* **Collected data entries**
┏━━
Lemma applyPathMatches_patch rt path ptrs w f recs c :
  files w !! path = Some f ->
  NoDup ptrs -> deref (records w) ptrs recs ->
  patch (contents f) recs = Some c ->
  exists h', applyPathMatches rt path ptrs w
             = (Ok tt, World (<[path := File c (mode f)]> (files w)) h') /\
    length h' = length (records w) /\
    (forall k, k ∉ ptrs -> h' !! k = records w !! k).
Proof.
  intros Hf Hnd Hd Hp. rewrite !applyPathMatches_reliable. unfold ReadFile, Stat, stored.
  rewrite Hf.
  destruct (applyLoop_patch rt ptrs (Slice (contents f) (rt_read rt (contents f)))
              (records w) recs c Hnd Hd Hp) as (sp & h' & Hloop & Hlen & Hout).
  rewrite Hloop. exists h'. simpl. auto.
Qed.

(** C1. A file holding "aaaXbbbXccc" and the two records (pos 3, len 1,
    data "YY") and (pos 7, len 1, data "Z"), applied in that order, are
    rewritten to exactly "aaaYYbbbZccc": the first splice grows the
    contents by one byte, the second record is moved to offset 8 and
    spliced there. This holds for every capacity the runtime may choose
    and every file mode. *)
Theorem C1_offset_shift_example (rt : runtime) (perm : N) :
  applyPathMatches rt "f" [0%nat; 1%nat]
    (World {[ "f"%string := File (B "aaaXbbbXccc") perm ]}
           [mkMatch "f" 3 1 (B "YY"); mkMatch "f" 7 1 (B "Z")])
  = (Ok tt,
     World {[ "f"%string := File (B "aaaYYbbbZccc") perm ]}
           [mkMatch "f" 3 1 (B "YY"); mkMatch "f" 8 1 (B "Z")]).
Proof.
  rewrite !applyPathMatches_reliable. unfold ReadFile, Stat, stored. cbn [files records].
  rewrite lookup_singleton_eq. cbn [contents mode].
  cbn [applyLoop lookup list_lookup].
  destruct (splice_in_bounds rt
              (Slice (B "aaaXbbbXccc") (rt_read rt (B "aaaXbbbXccc")))
              (mkMatch "f" 3 1 (B "YY"))) as [sp1 H1].
  { apply in_boundsb_spec. reflexivity. }
  { apply Z.leb_le. reflexivity. }
  cbn [elems] in H1. rewrite H1. cbn [shiftLater lookup list_lookup Pos Len Data].
  change (7 >=? 3) with true. cbv iota.
  change (<[1%nat:=set_Pos (mkMatch "f" 7 1 (B "Z"))
                     (int_add 7 (int_sub (blen (B "YY")) 1))]>
            [mkMatch "f" 3 1 (B "YY"); mkMatch "f" 7 1 (B "Z")])
    with [mkMatch "f" 3 1 (B "YY"); mkMatch "f" 8 1 (B "Z")].
  cbn [applyLoop lookup list_lookup].
  destruct (splice_in_bounds rt
              (Slice (spliced (B "aaaXbbbXccc") (mkMatch "f" 3 1 (B "YY"))) sp1)
              (mkMatch "f" 8 1 (B "Z"))) as [sp2 H2].
  { apply in_boundsb_spec. reflexivity. }
  { apply Z.leb_le. reflexivity. }
  cbn [elems] in H2. rewrite H2. cbn [shiftLater elems].
  rewrite insert_singleton_eq. reflexivity.
Qed.

Lemma int_add_exact a b : is_int (a + b) -> int_add a b = a + b.
Proof. apply int_wrap_id. Qed.
Lemma encode_failure_stamps_nothing_witness :
  fixtures.cannotEncode 0 = inr fixtures.boom
  ∧ tracing.AddTraceAnnotation fixtures.traceKey fixtures.cannotEncode
      [fixtures.annotated; fixtures.bare] 0
      {| tracing.heap := fixtures.twoObjects; tracing.encodeCalls := 0 |}
    = (Some fixtures.boom,
       {| tracing.heap := fixtures.twoObjects; tracing.encodeCalls := 1 |}).
Proof.
  split; [reflexivity|].
  apply (proj1 (encode_failure_stamps_nothing fixtures.traceKey
                  fixtures.cannotEncode [fixtures.annotated; fixtures.bare] 0
                  {| tracing.heap := fixtures.twoObjects;
                     tracing.encodeCalls := 0 |})).
  reflexivity.
Defined.

(** An object with an annotation and an object with none, stamped together. *)
Example stamps_two_objects :
  let out := tracing.AddTraceAnnotation fixtures.traceKey fixtures.encodes
               [fixtures.annotated; fixtures.bare] 0
               {| tracing.heap := fixtures.twoObjects; tracing.encodeCalls := 0 |} in
  out.1 = None
  ∧ unstructured.GetAnnotations fixtures.annotated (tracing.heap out.2)
    = Some {[ "owner" := "alice"; "trace" := "ctx" ]}
  ∧ unstructured.GetAnnotations fixtures.bare (tracing.heap out.2)
    = Some {[ "trace" := "ctx" ]}.
Proof. vm_compute. done. Qed.
(** * The policy-gated command executor of [src/tools/command_executor.py]

    A shallow embedding of the class [CommandExecutor] (and of the few lines
    of [CommandHandler.__init__] that build it), followed by the properties
    the specification states about it.

    Conventions of the embedding.
    - A Python [str] is a Rocq [string].  [strip] and [lower] are Python's
      [str.strip()] and [str.lower()] on code points below 128; literals
      with Chinese text are kept as their UTF-8 bytes.
    - A Python dict with a fixed set of keys is a record; the registry
      [background_tasks] is a finite map keyed by the task id.  A task is a
      mutable object shared by the registry and by its watchdog thread, so
      task objects live in a store and the registry holds references.
    - [time.time()] is read from a clock oracle, in whole microseconds.
    - The operating system is an oracle telling how a spawned process
      behaves: when it ends, what it wrote and whether that can be decoded,
      and how long its descendants hold its pipes.  The process is the one
      [Popen] creates, the shell under [shell=True].  What the executor
      does to processes, to callbacks and to the log is recorded in a
      trace of events. *)

From Stdlib Require Import ZArith List Bool Ascii String Lia.
From Stdlib Require Import DecimalString DecimalZ.
From stdpp Require Import base option list gmap strings.

Import ListNotations.
Local Open Scope string_scope.
Local Open Scope Z_scope.

(** ** Python strings *)

Module PyStr.

(** [str.isspace] on one ASCII character: TAB, LF, VT, FF, CR, the four
    separators FS GS RS US, and the space. *)
Definition isspace (a : ascii) : bool :=
  let n := nat_of_ascii a in
  ((9 <=? n)%nat && (n <=? 13)%nat) || ((28 <=? n)%nat && (n <=? 32)%nat).

Fixpoint lstrip (s : string) : string :=
  match s with
  | EmptyString => EmptyString
  | String a s' => if isspace a then lstrip s' else s
  end.

Fixpoint rstrip (s : string) : string :=
  match s with
  | EmptyString => EmptyString
  | String a s' =>
      match rstrip s' with
      | EmptyString => if isspace a then EmptyString else String a EmptyString
      | r => String a r
      end
  end.

(** [s.strip()] *)
Definition strip (s : string) : string := rstrip (lstrip s).

Definition lower_ascii (a : ascii) : ascii :=
  let n := nat_of_ascii a in
  if ((65 <=? n)%nat && (n <=? 90)%nat) then ascii_of_nat (n + 32) else a.

(** [s.lower()] *)
Fixpoint lower (s : string) : string :=
  match s with
  | EmptyString => EmptyString
  | String a s' => String (lower_ascii a) (lower s')
  end.

(** [s.startswith(p)] *)
Definition startswith (s p : string) : bool := String.prefix p s.

(** [str(n)] for an [int] *)
Definition str_of_int (n : Z) : string := NilZero.string_of_int (Z.to_int n).

End PyStr.

Import PyStr.

(** ** Data model *)

(** The environment mapping of a process ([os.environ], or the [env]
    argument). *)
Definition Env : Type := list (string * string).

(** The dicts returned by [execute_command] and stored in [task["result"]]:
    - [Completed]: [{"success": True, "stdout", "stderr", "return_code",
      "command", "timeout", "background"}];
    - [Submitted]: [{"success": True, "task_id", "command", "timeout",
      "background": True}];
    - [Error]: [{"error": msg}], which has no ["success"] key. *)
Inductive Result : Type :=
| Completed (stdout stderr : string) (return_code : Z)
            (command : string) (timeout : Z) (background : bool)
| Submitted (task_id command : string) (timeout : Z)
| Error (error : string).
┗━━
* **Work instruction**
Read through the data and copy every line where "exists" shows up.

* **Result of the task**
  exists h', applyPathMatches rt path ptrs w
  rewrite Hloop. exists h'. simpl. auto.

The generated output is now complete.